(* ===== verification/TestRouting.v ===== *)
(** * TestRouting: the unit tests of [src/routing.rs], but for the one about [Debug]
    output. *)

From S2P Require Import Prelude RustStd Serde RequestId Error Message Tokio Routing Testing.

(** The stores of a test that has made nothing yet. *)
Definition no_tokens : tokens (Tokio := model_tokio) := [].

Definition method_not_found_response_creates_correct_error : test :=
  let request := Request_new (RequestId_from_i32 42) "textDocument/unknown"
    (Some (json_macro (VObject [("key", VString "value")]))) in
  let response := method_not_found_response request in
  assert (is_some (Response_error response));;
  assert (is_none (Response_result response));;
  assert_eq (resp_id response) (Some (RequestId_from_i32 42));;
  error ← Response_into_error response;
  assert_eq (err_code error) (ErrorCode_to_i32 MethodNotFound);;
  assert_eq (err_code error) (-32601)%Z.

Definition method_not_found_response_includes_method_name : test :=
  let request := Request_new (RequestId_from_i32 1) "custom/myMethod" None in
  let response := method_not_found_response request in
  error ← Response_into_error response;
  assert (contains (list_ascii_of_string (err_message error)) "custom/myMethod");;
  assert_eq (err_message error) "Method not found: custom/myMethod".

Definition method_not_found_response_with_string_id : test :=
  let request := Request_new (RequestId_from_str "request-abc-123") "test/method" None in
  let response := method_not_found_response request in
  assert_eq (resp_id response) (Some (IdString "request-abc-123")).

Definition incoming_message_variants_constructible : test :=
  let request := Request_new (RequestId_from_i32 1) "test" None in
  let notification := Notification_new "test" None in
  let response := Response_ok (RequestId_from_i32 1) VNull in
  let '(token, _) := token_new no_tokens in
  let _req := InRequest request token in
  let _notif := InNotification notification in
  let _routed := ResponseRouted in
  let _unknown := ResponseUnknown response in
  Some ().

Definition incoming_message_accessors_match_variants : test :=
  let '(token, _) := token_new no_tokens in
  let request := InRequest (Request_new (RequestId_from_i32 1) "test" None) token in
  assert (IncomingMessage_is_request request);;
  assert (negb (IncomingMessage_is_notification request));;
  assert (negb (IncomingMessage_is_response_routed request));;
  assert (negb (IncomingMessage_is_response_unknown request));;
  assert (negb (IncomingMessage_is_cancel_handled request));;
  let notification := InNotification (Notification_new "test" None) in
  assert (IncomingMessage_is_notification notification);;
  let routed := ResponseRouted in
  assert (IncomingMessage_is_response_routed routed);;
  let unknown := ResponseUnknown (Response_ok (RequestId_from_i32 1) VNull) in
  assert (IncomingMessage_is_response_unknown unknown);;
  let cancelled := CancelHandled in
  assert (IncomingMessage_is_cancel_handled cancelled).

Definition cancelled_response_creates_correct_error : test :=
  let response := cancelled_response (RequestId_from_i32 42) in
  assert (is_some (Response_error response));;
  assert (is_none (Response_result response));;
  assert_eq (resp_id response) (Some (RequestId_from_i32 42));;
  error ← Response_into_error response;
  assert_eq (err_code error) (ErrorCode_to_i32 RequestCancelled);;
  assert_eq (err_code error) (-32800)%Z;;
  assert (contains (list_ascii_of_string (err_message error)) "cancelled").

Definition cancelled_response_with_string_id : test :=
  let response := cancelled_response (RequestId_from_str "req-xyz") in
  assert_eq (resp_id response) (Some (IdString "req-xyz"));;
  assert (is_some (Response_error response)).

Definition tests : list test :=
  [method_not_found_response_creates_correct_error; method_not_found_response_includes_method_name;
   method_not_found_response_with_string_id; incoming_message_variants_constructible;
   incoming_message_accessors_match_variants; cancelled_response_creates_correct_error;
   cancelled_response_with_string_id].

Lemma routing_tests_pass : passes_all tests.
Proof. run_tests. Qed.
--------------------------------
» **WHAT THE TASK REQUIRES**:
Working from the material above, retype exactly the lines from the one with "assert (IncomingMessage_is_response_routed routed);;" through the one with "Definition tests : list", both included, and only those lines.

» **EXERCISE RESULT**:
  assert (IncomingMessage_is_response_routed routed);;
  let unknown := ResponseUnknown (Response_ok (RequestId_from_i32 1) VNull) in
  assert (IncomingMessage_is_response_unknown unknown);;
  let cancelled := CancelHandled in
  assert (IncomingMessage_is_cancel_handled cancelled).

Definition cancelled_response_creates_correct_error : test :=
  let response := cancelled_response (RequestId_from_i32 42) in
  assert (is_some (Response_error response));;
  assert (is_none (Response_result response));;
  assert_eq (resp_id response) (Some (RequestId_from_i32 42));;
  error ← Response_into_error response;
  assert_eq (err_code error) (ErrorCode_to_i32 RequestCancelled);;
  assert_eq (err_code error) (-32800)%Z;;
  assert (contains (list_ascii_of_string (err_message error)) "cancelled").

Definition cancelled_response_with_string_id : test :=
  let response := cancelled_response (RequestId_from_str "req-xyz") in
  assert_eq (resp_id response) (Some (IdString "req-xyz"));;
  assert (is_some (Response_error response)).

Definition tests : list test :=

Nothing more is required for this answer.